### Exercise brief
From the first line onward, reproduce the records exactly; the final line to include is the one holding "frames the input".

### Extracted entries
━━━━

(** C29. Frames are written in order, each once.  Handling an input extends the
    sequence of frames handed to the socket or waiting for it by exactly the
    frames the input adds (a posted frame or a keepalive; none when the session
    is closed or 1024 frames are pending), and never takes back a frame already
    handed to the socket; an open session is writing whenever a frame waits. *)
Theorem session_fifo `{VectorAlloc} (bp : BufferPool) (t : ThreadId) (id now0 : Z)
    (i : SessionInput) (w w' : World) (Hw : session_reachable bp id now0 w)
    (Hen : enabled i (session w)) (Heq : session_handle bp t i w = Some w') :
  output w' = output w ++ accepted i (session w)
  ∧ started (effects w) `prefix_of` started (effects w')
  ∧ (closed_ (session w') = false → waiting (session w') ≠ [] → write_op (session w') = true).
Proof.
  pose proof (session_reachable_inv bp id now0 w Hw) as Hinv.
  destruct (session_handle_inv bp t id i w Hinv Hen) as (w2 & Heq2 & [_ [Hopen _]]).
  simplify_eq. split_and!.
  - by apply (output_handle bp t id).
  - destruct (grows_handle bp t i w w' Heq) as [es Hes]. rewrite Hes.
    unfold started. rewrite omap_app. by eexists.
  - intros Hc Hwait. destruct (Hopen Hc) as [Hop Hiff]. rewrite Hop.
    destruct (writing_ (session w')) eqn:Hf; [done|]. exfalso. apply Hwait. unfold waiting.
    by rewrite Hop, (proj1 Hiff eq_refl).
Qed.

(** ** What a sender puts on the wire *)

(** Payloads that are sent, and the frame of one. *)
Definition sendable (data : bytes) : bool :=
  negb ((zlen data =? 0) || (MAX_PAYLOAD_SIZE <? zlen data)).

Definition data_frame (data : bytes) : bytes := header_bytes 0 (zlen data) ++ data.

Lemma frame_fits payload :
  zlen payload ≤ MAX_PAYLOAD_SIZE → zlen (header_bytes 0 (zlen payload) ++ payload) ≤ BLOCK_SIZE.
Proof.
  intros Hp. rewrite zlen_app. unfold zlen at 1. rewrite length_header_bytes.
  unfold BLOCK_SIZE, HEADER_SIZE in *. lia.
Qed.

Lemma sendable_fits data : sendable data = true → zlen (data_frame data) ≤ BLOCK_SIZE.
Proof.
  unfold sendable, data_frame. intros Hp. apply frame_fits.
  destruct (Z.ltb_spec MAX_PAYLOAD_SIZE (zlen data)); [|done]. by rewrite orb_true_r in Hp.
Qed.

Definition keepalive_bytes : bytes := header_bytes FLAG_KEEPALIVE 0.

(** All frames but keepalives. *)
Definition data_only (fs : list bytes) : list bytes :=
  List.filter (λ f, bool_decide (f ≠ keepalive_bytes)) fs.

Arguments keepalive_bytes : simpl never.
Arguments data_only : simpl never.

Lemma data_only_app fs gs : data_only (fs ++ gs) = data_only fs ++ data_only gs.
Proof. apply List.filter_app. Qed.

Lemma data_frame_not_keepalive data : data_frame data ≠ keepalive_bytes.
Proof. unfold data_frame, keepalive_bytes, header_bytes. by intros [=]. Qed.

Lemma data_only_frame data : data_only [data_frame data] = [data_frame data].
Proof.
  unfold data_only. cbn [List.filter].
  by rewrite bool_decide_true by apply data_frame_not_keepalive.
Qed.

Lemma build_data_spec `{VectorAlloc} t data st :
  pool_wf st → sendable data = true →
  ∃ cap st', build_data_frame t data st = Some (mkBuffer (data_frame data) cap, st') ∧ pool_wf st'.
Proof.
  intros Hst Hp. unfold sendable in Hp. apply negb_true_iff, orb_false_iff in Hp as [Hz Hm].
  unfold build_data_frame. rewrite Hz. apply build_frame_spec; [done|]. by apply Z.ltb_ge.
Qed.

(** ** Reading a byte stream *)

(** The payloads reported so far. *)
Definition received (es : list SessionEffect) : list bytes :=
  omap (λ e, match e with OnReceive _ data => Some (buf_data data) | _ => None end) es.

Section Stream.
Context `{VectorAlloc} (t : ThreadId).

(** The read chain on the bytes that have arrived: a read completes when its
    buffer can be filled.  Every completed read consumes at least one byte
    (a header 8, a body at least 1), so [length bs] steps are enough. *)
Fixpoint feed (fuel : nat) (now : Z) (bs : bytes) (w : World) : option (World * bytes) :=
  match fuel with
  | O => Some (w, bs)
  | S fuel =>
      match read_op (session w) with
      | None => Some (w, bs)
      | Some ReadHeader =>
          if zlen bs <? HEADER_SIZE then Some (w, bs)
          else feed fuel now (drop (Z.to_nat HEADER_SIZE) bs)
                 (on_read_header now false (take (Z.to_nat HEADER_SIZE) bs) w)
      | Some ReadBody =>
          let n := zlen (buf_data (body_buf_ (session w))) in
          if zlen bs <? n then Some (w, bs)
          else
            w ← on_read_body t false (take (Z.to_nat n) bs) w;
            feed fuel now (drop (Z.to_nat n) bs) w
      end
  end.

(** The bytes a sender puts on the wire for a payload ([Some p]) or a
    keepalive ([None]), built on any thread's pool. *)
Inductive wire_frame : option bytes → bytes → Prop :=
  | wire_data t' p st frame st' :
      pool_wf st → 1 ≤ zlen p ≤ MAX_PAYLOAD_SIZE → wf_bytes p →
      build_data_frame t' p st = Some (frame, st') → wire_frame (Some p) (buf_data frame)
  | wire_keepalive t' st frame st' :
      pool_wf st → build_keepalive_frame t' st = Some (frame, st') →
      wire_frame None (buf_data frame).

Lemma wire_frame_bytes o bs :
  wire_frame o bs →
  bs = match o with
       | Some p => header_bytes 0 (zlen p) ++ p
       | None => header_bytes FLAG_KEEPALIVE 0 end
  ∧ from_option (λ p, 1 ≤ zlen p ≤ MAX_PAYLOAD_SIZE ∧ wf_bytes p) True o.
Proof.
  destruct 1 as [t' p st frame st' Hst Hp Hwf Hb|t' st frame st' Hst Hb].
  - split; [|done]. unfold build_data_frame in Hb.
    destruct (Z.eqb_spec (zlen p) 0); [lia|].
    destruct (build_frame_spec t' 0 p st Hst) as (cap & st2 & Heq & _); [lia|].
    rewrite Heq in Hb. by simplify_eq.
  - split; [|done]. unfold build_keepalive_frame in Hb.
    destruct (build_frame_spec t' FLAG_KEEPALIVE [] st Hst) as (cap & st2 & Heq & _); [done|].
    rewrite Heq in Hb. by simplify_eq.
Qed.

(** Reading one header of each kind. *)
Lemma read_data_header now n w :
  1 ≤ n ≤ MAX_PAYLOAD_SIZE →
  on_read_header now false (header_bytes 0 n) w
  = w |> with_session (set_read None) |> with_session (set_activity now)
      |> with_session (λ s, set_body (resize n (body_buf_ s)) s) |> do_read_body.
Proof.
  unfold MAX_PAYLOAD_SIZE. intros Hn. unfold on_read_header.
  rewrite <-(app_nil_r (header_bytes 0 n)), decode_header_bytes by (unfold in_range; lia).
  rewrite decide_True; [done|]. do 2 (split; [done|]). left. simpl. unfold MAX_PAYLOAD_SIZE. lia.
Qed.

Lemma read_keepalive now w :
  on_read_header now false (header_bytes FLAG_KEEPALIVE 0) w
  = w |> with_session (set_read None) |> with_session (set_activity now) |> do_read_header.
Proof.
  unfold on_read_header.
  rewrite <-(app_nil_r (header_bytes FLAG_KEEPALIVE 0)), decode_header_bytes by done.
  by rewrite decide_True by (by vm_compute; auto).
Qed.

(** A session waiting for a header. *)
Definition awaiting (w : World) : Prop :=
  pool_wf (pools w) ∧ read_op (session w) = Some ReadHeader.

Lemma feed_header fuel now f n rest w :
  read_op (session w) = Some ReadHeader →
  feed (S fuel) now (header_bytes f n ++ rest) w
  = feed fuel now rest (on_read_header now false (header_bytes f n) w).
Proof.
  intros Hop. cbn [feed]. rewrite Hop. unfold zlen. rewrite length_app, length_header_bytes.
  destruct (Z.ltb_spec (Z.of_nat (8 + length rest)) HEADER_SIZE); [unfold HEADER_SIZE in *; lia|].
  change (Z.to_nat HEADER_SIZE) with 8%nat.
  by rewrite take_app_length', drop_app_length' by done.
Qed.

Lemma feed_body fuel now p rest w :
  read_op (session w) = Some ReadBody → zlen (buf_data (body_buf_ (session w))) = zlen p →
  feed (S fuel) now (p ++ rest) w
  = w' ← on_read_body t false p w; feed fuel now rest w'.
Proof.
  intros Hop Hlen. cbn [feed]. rewrite Hop, Hlen, zlen_app. pose proof (zlen_nonneg rest).
  destruct (Z.ltb_spec (zlen p + zlen rest) (zlen p)); [lia|].
  replace (Z.to_nat (zlen p)) with (length p) by (unfold zlen; lia).
  by rewrite take_app_length, drop_app_length.
Qed.

Definition is_report (e : SessionEffect) : Prop :=
  match e with OnReceive _ _ => True | _ => False end.

(** One frame. *)
Lemma feed_frame fuel now o bs rest w :
  awaiting w → wire_frame o bs →
  ∃ fuel' w' es, feed (S (S fuel)) now (bs ++ rest) w = feed fuel' now rest w'
    ∧ (fuel ≤ fuel')%nat ∧ awaiting w'
    ∧ effects w' = effects w ++ es ∧ received es = from_option (λ p, [p]) [] o
    ∧ waiting (session w') = waiting (session w) ∧ Forall is_report es.
Proof.
  intros [Hst Hop] Hframe. apply wire_frame_bytes in Hframe as [-> Ho].
  destruct o as [p|].
  - destruct Ho as [Hp _]. rewrite <-app_assoc, feed_header, read_data_header by done.
    rewrite feed_body; [|done|].
    2:{ apply length_resize. lia. }
    destruct (on_read_body_spec t p (w |> with_session (set_read None)
      |> with_session (set_activity now)
      |> with_session (λ s, set_body (resize (zlen p) (body_buf_ s)) s) |> do_read_body))
      as (cap & st & w' & -> & Hst' & ->); [done|lia|].
    simpl. eexists fuel, _, [_]. split_and!; try done. by repeat constructor.
  - rewrite feed_header, read_keepalive by done.
    eexists (S fuel), _, []. split_and!; try done; [lia|]. simpl. by rewrite app_nil_r.
Qed.

(** A sequence of frames. *)
Lemma feed_frames now items frames w :
  awaiting w → Forall2 wire_frame items frames →
  ∀ fuel, (2 * length frames ≤ fuel)%nat →
  ∃ w' es, feed fuel now (mjoin frames) w = Some (w', []) ∧ awaiting w'
    ∧ effects w' = effects w ++ es ∧ received es = omap (λ o : option bytes, o) items
    ∧ Forall is_report es ∧ waiting (session w') = waiting (session w).
Proof.
  intros Hw Hframes. revert w Hw.
  induction Hframes as [|o bs items frames Hframe _ IH]; intros w Hw fuel Hfuel.
  - exists w, []. split_and!; try done; [|by rewrite app_nil_r].
    destruct fuel; simpl; [done|]. destruct Hw as [_ ->]. done.
  - destruct fuel as [|[|fuel]]; simpl in Hfuel; [lia..|]. simpl mjoin.
    destruct (feed_frame fuel now o bs (mjoin frames) w Hw Hframe)
      as (fuel' & w1 & es1 & -> & Hle & Hw1 & He1 & Hr1 & Hwait1 & Hall1).
    destruct (IH w1 Hw1 fuel') as (w2 & es2 & -> & Hw2 & He2 & Hr2 & Hall2 & Hwait2); [lia|].
    exists w2, (es1 ++ es2). split_and!; try done.
    + by rewrite He2, He1, app_assoc.
    + unfold received in *. rewrite omap_app, Hr1, Hr2. by destruct o.
    + by apply Forall_app.
    + congruence.
Qed.

Lemma report_quiet es : Forall is_report es → started es = [] ∧ closes es = [].
Proof. induction 1 as [|[] es Hr _ [IH1 IH2]]; done. Qed.
End Stream.

(** C13. Stream round trip.  A session waiting for a header that receives the
    concatenation of frames built by any sender (data frames of 1 to 2048
    bytes and keepalives, in any order) reports exactly the payloads, in order,
    consumes every byte and waits for a header again; it writes nothing and
    stays open. *)
Theorem stream_roundtrip `{VectorAlloc} (bp : BufferPool) (t : ThreadId) (id now0 now : Z)
    (w : World) (items : list (option bytes)) (frames : list bytes)
    (Hw : session_reachable bp id now0 w) (Hop : read_op (session w) = Some ReadHeader)
    (Hframes : Forall2 wire_frame items frames) :
  ∃ w', feed t (2 * length frames) now (mjoin frames) w = Some (w', [])
    ∧ read_op (session w') = Some ReadHeader
    ∧ received (effects w') = received (effects w) ++ omap (λ o : option bytes, o) items
    ∧ output w' = output w ∧ closes (effects w') = closes (effects w).
Proof.
  pose proof (session_reachable_inv bp id now0 w Hw) as [Hb _].
  destruct (feed_frames t now items frames w) with (fuel := (2 * length frames)%nat)
    as (w' & es & Hfeed & [_ Hop'] & He & Hr & Hall & Hwait); [by split; [apply Hb|]|done|done|].
  destruct (report_quiet es Hall) as [Hs Hc].
  exists w'. split_and!; [done|done|..].
  - unfold received in *. by rewrite He, omap_app, Hr.
  - unfold output, started in *. by rewrite Hwait, He, omap_app, Hs, app_nil_r.
  - by rewrite He, closes_app, Hc, app_nil_r.
Qed.

Section Heartbeat.
Context `{VectorAlloc} (bp : BufferPool) (t : ThreadId) (id : Z).

(** Consecutive expirations of the heartbeat timer, with nothing else between. *)
Definition heartbeats (nows : list Z) (w : World) : option World :=
  foldl (λ ow now, w ← ow; on_heartbeat bp t now false w) (Some w) nows.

━━━━

### Your response
(** C29. Frames are written in order, each once.  Handling an input extends the
    sequence of frames handed to the socket or waiting for it by exactly the
    frames the input adds (a posted frame or a keepalive; none when the session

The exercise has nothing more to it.